Some Asian-Americans have found the film offensive in later years due to common stereotypes and what was seen as miscasting Japanese American actors Shigeta and Umeki in Chinese American roles. David Henry Hwang, who revised the musical for a 2001 revival, "had a secret soft spot for the movie version. 'It was kind of a guilty pleasure ... and one of the only big Hollywood films where you could see a lot of really good Asian actors onscreen, singing and dancing and cracking jokes.'" Writer Joanna Lee praised the film's portrayal of Asian Americans as "prominent and legitimate American citizens".

===Home media===
The film was first issued on VHS in 1986, then reissued in 1991 followed by a LaserDisc version in 1992 by MCA Home Video. The LaserDisc and VHS versions of the film were cropped to a 1.33:1 ratio using pan and scan with the exception of the "I Enjoy Being a Girl" sequence.
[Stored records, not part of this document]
(** MarkRunning has a write to send once it has released the mutex. *)
Lemma critical_MarkRunning id n w : GetJob id (sched w) ≠ None → OnJobChange (sched w) = true →
  ∃ l w', critical (queue_MarkRunning id n) w = Some ((tt, [WriteJob l]), w').
Proof.
  intros Hj Hon. destruct (GetJob id (sched w)) as [j|] eqn:E; [|done]. apply GetJob_Some in E as (l & Hl & _).
  exists l. unfold critical. change (queue_MarkRunning id n w) with
    (Some (tt, w <| ticks ::= S |> <| sched := MarkRunning (clock w (ticks w)) id n (sched w) |>)).
  cbv iota. eexists. do 3 f_equal. cbn. unfold MarkRunning. rewrite Hl. unfold notifyJobChange.
  cbv zeta. change (OnJobChange (update l ?f ?g)) with (OnJobChange g). rewrite Hon. cbn. by rewrite drop_app_length.
Qed.

(** C24: the master's Cancel closes the channel without waiting for its loops: while
    dispatchLoop stands before dispatchJob, the context can be cancelled, the
    channel be closed, and the loop then panics with a send on a closed
    channel. *)
Theorem stop_while_dispatching_panics c i job n : stands c i EDispatch (dispatchJob_p job n) →
  serving c = false → OnJobChange (sched (world c)) = true → GetJob (Job.ID job) (sched (world c)) ≠ None →
  fires [Spawn EShutdown; Go (length (pool c)); Close; Go i; Go i; Go i] c = Crash.
Proof.
  intros [Hi _ Ho Hc] Hs Hon Hj. destruct (stopped c Hs Hc) as (c3 & F & Hc3 & Hsc & Hck & Ho3 & Hp3).
  change [Spawn EShutdown; Go (length (pool c)); Close; Go i; Go i; Go i] with
    ([Spawn EShutdown; Go (length (pool c)); Close] ++ [Go i; Go i; Go i]).
  rewrite fires_app, F. assert (Hi3 : pool c3 !! i = Some (EDispatch, dispatchJob_p job n;; mret Nothing)).
  { rewrite Hp3. by apply lookup_app_l_Some. }
  erewrite fires_go; [|exact Hi3|reflexivity]. set (w4 := (world c3) <| ticks ::= S |>).
  destruct (critical_MarkRunning (Job.ID job) n w4) as (l & w5 & HM).
  { change (sched w4) with (sched (world c3)). by rewrite Hsc. }
  { change (sched w4) with (sched (world c3)). by rewrite Hsc. }
  eapply closed_crash; [by erewrite pool_set_thread, list_lookup_insert_eq by (done || by eapply lookup_lt_Some)| | | |].
  - exact (eq_trans Ho3 Ho).
  - done.
  - exact HM.
  - by eexists.
Qed.
End Races.

(** ** On the concrete master *)

Section Witnesses.
#[local] Existing Instances toy_cel bolt_map amd64 utc map_order_canonical.

(** The master [w] with one thread that has come to [p]. *)
Definition at_point (w : World) (e : event) (p : prog ()) : machine :=
  mkMachine w None None false [(e, p;; mret Nothing)].

Lemma stands_at_point w e p : shape (atom true) false false p → stands (at_point w e p) 0 e p.
Proof. by split. Qed.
After the VHS and LaserDisc versions went out of print, the film was unavailable on home media for many years, while most of the other video versions of Rodgers and Hammerstein movies were released on DVD by other studios.

Universal Studios Home Entertainment (in association with the estates of Rodgers and Hammerstein) finally released a DVD version on November 7, 2006, with extra features on the making and casting of the movie. It includes interviews with David Henry Hwang, Pat Suzuki, and Nancy Kwan, and pictures from the 1958 and 2002 Broadway rehearsals and practice sessions, as well as pictures of Rodgers, Hammerstein, and Fields. On May 24, 2022, the film was released on high definition Blu-ray disc.